Ehlers-Danlos Syndrome (EDS) can absolutely form the basis of an SSDI claim — but whether it does for any individual depends on how the condition affects their ability to work, how well that impact is documented, and how their full medical and work history fits SSA's evaluation framework.
Ehlers-Danlos Syndrome is a group of connective tissue disorders affecting collagen production. Depending on the type — hypermobile EDS (hEDS), classical EDS, vascular EDS, and others — symptoms can include chronic joint pain, frequent dislocations, extreme fatigue, fragile or stretchy skin, autonomic dysfunction (POTS is common alongside EDS), and gastrointestinal problems.
The key word for SSDI purposes is function. SSA doesn't approve or deny claims based on diagnosis names alone. It evaluates whether your condition prevents you from performing substantial gainful activity (SGA) — roughly, any work earning above a threshold that adjusts annually (around $1,550/month in 2024 for non-blind applicants).
SSA uses a five-step sequential evaluation for every SSDI claim:
| Step | What SSA Asks |
|---|---|
| 1 | Are you currently doing substantial gainful work? |
| 2 | Is your condition severe — does it significantly limit basic work activities? |
| 3 | Does your condition meet or equal a listed impairment in the Blue Book? |
| 4 | Can you still perform your past relevant work? |
| 5 | Can you perform any work that exists in significant numbers in the national economy? |
EDS doesn't have its own dedicated Blue Book listing (SSA's official list of impairments that may qualify at Step 3). However, the condition and its complications can be evaluated under related listings — such as listings for inflammatory arthritis, skin disorders, cardiovascular conditions (relevant for vascular EDS), or neurological impairments.
Most EDS claims don't win at Step 3. They're decided at Steps 4 and 5, where SSA assesses your Residual Functional Capacity (RFC) — essentially, what you can still do despite your limitations.
Your RFC is a detailed functional assessment covering:
For someone with severe EDS, an RFC might reflect an inability to stand or walk for extended periods, a need to avoid repetitive reaching due to joint instability, or significant off-task time due to pain flares or fatigue. These restrictions are then compared against job demands.
Medical documentation is everything here. Objective findings — imaging showing joint instability, records of dislocations, specialist notes, functional assessments — carry far more weight than symptom self-reports alone.
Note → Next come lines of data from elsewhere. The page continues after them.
(* ===== verification/NetworkInv.v ===== *)
(** * Sandboxes never share a network (crates/oad/src/network.rs)

    Properties of Network.v: what allocation returns, and the invariant of the
    state files under the manager's operations. *)
From S2P Require Import Prelude Str Core Effect Os Entries Registry Cidr Nft Network.

(** ** Allocation *)

Lemma hex_pad_length w n acc : String.length (hex_pad_go w n acc) = (w + String.length acc)%nat.
Proof.
  revert n acc. induction w as [|w IH]; intros n acc; [done|]. simpl. rewrite IH. simpl. lia.
Qed.

Lemma salted_token_length id attempt : String.length (salted_token id attempt) = 10%nat.
Proof. unfold salted_token, show_hex_pad. by rewrite hex_pad_length. Qed.

(** Linear probing visits every index. *)
Lemma probe_offset (start n i : Z) :
  (0 < n ≤ 1073741824)%Z → (0 ≤ start < n)%Z → (0 ≤ i < n)%Z →
  ∃ offset, (0 ≤ offset < n)%Z ∧ (wrap32 (start + offset) mod n = i)%Z.
Proof.
  intros Hn Hs Hi. unfold wrap32. destruct (decide (start ≤ i)%Z).
  - exists (i - start)%Z. split; [lia|]. rewrite (Z.mod_small (start + (i - start))); [lia|].
    replace (start + (i - start))%Z with i by lia. by apply Z.mod_small.
  - exists (i - start + n)%Z. split; [lia|]. rewrite (Z.mod_small (start + (i - start + n))); [lia|].
    replace (start + (i - start + n))%Z with (i + 1 * n)%Z by lia.
    rewrite Z.mod_add; [lia|]. by apply Z.mod_small.
Qed.

Lemma first_unused_some {A} `{Countable A} (c : Z → A) used n x :
  first_unused c used n = Some x → ∃ i, (0 ≤ i < n)%Z ∧ x = c i ∧ x ∉ used.
Proof.
  unfold first_unused. intros (i & Hi & H' & _)%find_range_some.
  case_decide as Hu; [done|]. apply (inj Some) in H' as <-. eauto.
Qed.

Lemma first_unused_none {A} `{Countable A} (c : Z → A) used n :
  first_unused c used n = None → ∀ i, (0 ≤ i < n)%Z → c i ∈ used.
Proof.
  unfold first_unused. intros H' i Hi. apply (find_range_none _ _ _ H' i) in Hi. by case_decide.
Qed.

Lemma choose_token_some id used t :
  choose_token id used = Some t → ∃ a, t = salted_token id a ∧ t ∉ used.
Proof. unfold choose_token. generalize u32_max. intros n (a & _ & H)%first_unused_some. eauto. Qed.

Lemma choose_token_none id used :
  choose_token id used = None → ∀ a, (0 ≤ a < u32_max)%Z → salted_token id a ∈ used.
Proof. unfold choose_token. generalize u32_max. apply first_unused_none. Qed.

Lemma choose_index_some start n used i :
  (0 < n)%Z → choose_index start n used = Some i → (0 ≤ i < n)%Z ∧ i ∉ used.
Proof.
  intros Hn (off & _ & -> & Hu)%first_unused_some. split; [apply Z.mod_pos_bound; lia|done].
Qed.

Lemma choose_index_none start n used :
  (0 < n ≤ 1073741824)%Z → (0 ≤ start < n)%Z → choose_index start n used = None →
  ∀ i, (0 ≤ i < n)%Z → i ∈ used.
Proof.
  intros Hn Hs H i Hi. destruct (probe_offset start n i Hn Hs Hi) as (off & Hoff & <-).
  exact (first_unused_none _ _ _ H off Hoff).
Qed.

(** What the fields of a state are, given where it was allocated. *)
Record state_ok (cidr : Ipv4Cidr) (k : string) (st : SandboxNetworkState) : Prop := {
  st_id : as_str (ns_sandbox_id st) = k;
  st_veth : host_veth st = HOST_VETH_PREFIX ++ token st;
  st_netns : netns_name st = "oad-" ++ token st;
  st_token : String.length (token st) = 10%nat;
  st_addr : nth_30_pair cidr (subnet_index st) = Ok (host_ip st, sandbox_ip st);
  st_index : (0 ≤ subnet_index st)%Z;
}.

Lemma capacity_bounds cidr n : wf_cidr cidr → block_count_30 cidr = Ok n → (0 < n ≤ 1073741824)%Z.
Proof.
  intros Hwf Hn. pose proof (wf_prefix _ Hwf) as Hp.
  apply block_count_30_inv in Hn as [Hle ->]; [|done].
  split; [apply Z.pow_pos_nonneg; lia|].
  change 1073741824%Z with (2 ^ 30)%Z. apply Z.pow_le_mono_r; lia.
Qed.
Several factors shape how SSA weighs an EDS claim:
Stronger claims tend to involve:
Weaker claims tend to involve:
Age also matters. SSA's Medical-Vocational Guidelines (the "Grid Rules") give more weight to age, education, and transferable skills when determining whether someone over 50 can be expected to transition to different work. A 55-year-old with an RFC limited to sedentary work and no transferable skills faces a different calculation than a 32-year-old with the same RFC.
Initial SSDI applications are reviewed by Disability Determination Services (DDS), a state-level agency that evaluates medical evidence on SSA's behalf. Initial denial rates are high across all conditions — EDS included. Many claimants reach approval only at the ALJ (Administrative Law Judge) hearing level, the third stage in the process after initial review and reconsideration.
At an ALJ hearing, a vocational expert typically testifies about what jobs — if any — someone with your RFC limitations could perform. This is where a well-documented, specific RFC becomes especially consequential.
Onset date also matters. SSA needs to establish when your disability began, which affects both eligibility and back pay calculations. For EDS, which is often diagnosed after years of unexplained symptoms, establishing an accurate onset date can be complicated.
Before any of this matters, you need to qualify on the work side. SSDI requires work credits earned through Social Security-taxed employment. Generally, you need 40 credits, with 20 earned in the last 10 years before your disability onset — though younger workers need fewer. If you don't have sufficient work credits, SSI (Supplemental Security Income) uses the same medical standards but is need-based rather than work-history-based.
Someone with a confirmed EDS diagnosis, years of documented specialist care, POTS complications that severely limit standing tolerance, and limited transferable work skills occupies a very different position than someone recently diagnosed, minimally treated, and still working part-time. Both have EDS. Their SSDI outcomes could differ substantially.
The diagnosis opens a door. What's behind it depends on what the records show, what the work history looks like, and how the full picture maps onto SSA's framework — none of which is visible from the outside.